An acidic oligopeptide displayed on AAV2 improves axial muscle tropism after systemic delivery

Abstract

Background: The appropriate tropism of adeno-associated virus (AAV) vectors that are systemically injected is crucial for successful gene therapy when local injection is not practical. Acidic oligopeptides have been shown to enhance drug delivery to bones.

Methods: In this study six-L aspartic acids (D6) were inserted into the AAV2 capsid protein sequence between amino acid residues 587 and 588. 129SVE mice were injected with double-stranded wild-type- (WT-) or D6-AAV2 mCherry expression vectors (3.24 x 1010 vg per animal) via the superficial temporal vein within 24 hours of birth.

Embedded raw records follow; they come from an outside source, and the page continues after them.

(* ===== verification/ResourceProvisioner.v ===== *)
(** * ResourceProvisioner: the provisioner of a single Kubernetes object

    Models pkg/provisioners/resource/resource.go; the client of the context's
    cluster and controllerutil's CreateOrUpdate are calls. *)

From S2P Require Import Prelude Errors Effects Kubernetes Provisioning Concurrency Combinators CD.

(** [mutate] is the function CreateOrUpdate applies to the live object. *)
Inductive resourceE (Cl R : Type) : Type -> Type :=
| CreateOrUpdate (client : Cl) (object : R) (mutate : R -> fallible error R) : resourceE Cl R (option error)
| DeleteObject (client : Cl) (object : R) : resourceE Cl R (option error).

Arguments CreateOrUpdate {Cl R} client object mutate.
Arguments DeleteObject {Cl R} client object.

Module resource.
Section resource.
Context {Cl O R : Type} `{ApiErrors}.

Abbreviation M := (prog (resourceE Cl R)).

(** Provisioner: the resource to provision. *)
Record Provisioner := { object : R }.

Definition New (object : R) : Provisioner := {| object := object |}.

(** mutate changes nothing. *)
Definition mutate (live : R) : fallible error R := Ok live.

Definition Provision (p : Provisioner) (ctx : Context Cl O) : M (option error) :=
  match ClusterFromContext ctx with
  | Err err => mret (Some err)
  | Ok clusterContext =>
    check (call (CreateOrUpdate (ctx_Client clusterContext) (object p) mutate)) (mret None)
  end.

Definition Deprovision (p : Provisioner) (ctx : Context Cl O) : M (option error) :=
  match ClusterFromContext ctx with
  | Err err => mret (Some err)
  | Ok clusterContext =>
    err ← call (DeleteObject (ctx_Client clusterContext) (object p));
    match err with
    | Some err => if IsNotFound err then mret None else mret (Some err)
    | None => mret (Some provisioners.ErrYield)
    end
  end.

(** As a provisioner the combinators compose. *)
Definition as_provisioner {E : Type -> Type} `{Subeffect (resourceE Cl R) E} (name : string) (p : Provisioner) :
    Combinators.Provisioner E (Context Cl O) :=
  {| ProvisionerName := name;
     Combinators.Provision ctx := lift (Provision p ctx);
     Combinators.Deprovision ctx := lift (Deprovision p ctx) |}.

(** A deletion is over only when the API no longer knows the object; one that
    was accepted is waited for. *)
Lemma resource_deprovision_exec p ctx t r :
  exec (Deprovision p ctx) t r ->
  (exists err, ClusterFromContext ctx = Err err /\ t = [] /\ r = Some err) \/
  exists c err, ClusterFromContext ctx = Ok c /\ t = [Ev (DeleteObject (ctx_Client c) (object p)) err] /\
    (r = None <-> exists e, err = Some e /\ IsNotFound e = true) /\
    (err = None -> r = Some provisioners.ErrYield).
Proof.
  unfold Deprovision. destruct (ClusterFromContext ctx) as [c|err]; intros Hx; [right|left; exec_inv; eauto].
  apply exec_bind in Hx as (t1 & t2 & x & -> & Hc & Hx). apply exec_call in Hc as ->. exists c, x.
  destruct x as [err|]; [destruct (IsNotFound err) eqn:Hn|]; exec_inv;
    (split_and!; [done|done|split; [intros ?|intros (e & ? & ?)]|intros ?]; simplify_eq; eauto).
  congruence.
Qed.

End resource.
End resource.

Results: Fluorescence microscopy and quantitative polymerase chain reaction confirmed higher levels of mCherry expression in the paraspinal and gluteus muscles in the D6-AAV2 injected mice. The results revealed that although D6-AAV2 was less efficient in the transduction of immortalized cells stronger mCherry signals were detected over the spine and pelvis by live imaging in the D6-AAV2-injected mice than were detected in the WT-AAV2-injected mice. In addition, D6-AAV2 lost the liver tropism observed for WT-AAV2.

Conclusions: An acidic oligopeptide displayed on AAV2 improves axial muscle tropism and decreases liver tropism after systemic delivery. This modification should be useful in creating AAV vectors that are suitable for gene therapy for diseases involving the proximal muscles.

Figure 1

Production of D6-AAV2 vectors andin vitroinfection assay. (A) Electrophoresis and silver staining for the WT- and D6-AAV2 capsid proteins. The picture shows capsid proteins VP1, VP2, and VP3. The three capsid proteins of D6-AAV2 were present at similar relative quantities but had higher molecular weights than those of WT-AAV2. (B) Heparin agarose chromatography. When known amounts of WT- and D6-AAV2 were loaded onto a heparin agarose column, the D6-AAV2 viruses did not bind to the column and were present in the flowthrough fraction. (C) Infectivity in cells shown by the mCherry red fluorescence. HT1080 cells (a and e), HEK293 cells (b and f), C2C12 cells (c and g), and human chondrocytes (d and h) were infected with either WT- or D6-AAV2. Compared with the WT-AAV2-infected cells, the D6-AAV2-infected cells showed either weak fluorescence (HEK293) or no fluorescence (all other types of cells).

Figure 2

IVIS live imaging for three mice at four months after injection. The D6-AAV2-injected mouse is on the left, the lactated Ringer-injected mouse is in the middle, and the WT-AAV2-injected mice is on the right. (A) An image with the fur removed. (B) An image with the skin removed. (C) Dissected gluteus muscles. (D) Dissected paraspinal muscles. A scale bar was placed on each image. Stronger mCherry fluorescence was observed in the D6-AAV2-injected mouse over the spine and pelvis (A and B) and over the dissected gluteus (C) and paraspinal (D) muscles.

Figure 3

Direct fluorescence microscopy for sections of the paraspinal and gluteus muscles from a D6-AAV2-injected mouse (A and D), a control mouse (B and E), and a WT-AAV2-injected mouse (C and F). Red mCherry fluorescence, visualized using a FITC/Texas Red dual-band filter, was stronger in muscles from the D6-AAV2-injected mouse.

Figure 4

Biodistribution of the WT- (n = 4) and D6-AAV2 (n = 4) vectors in mice four weeks after injection. The vg copy numbers are shown on a log scale on the left. The error bars indicate one standard deviation. *P < 0.05.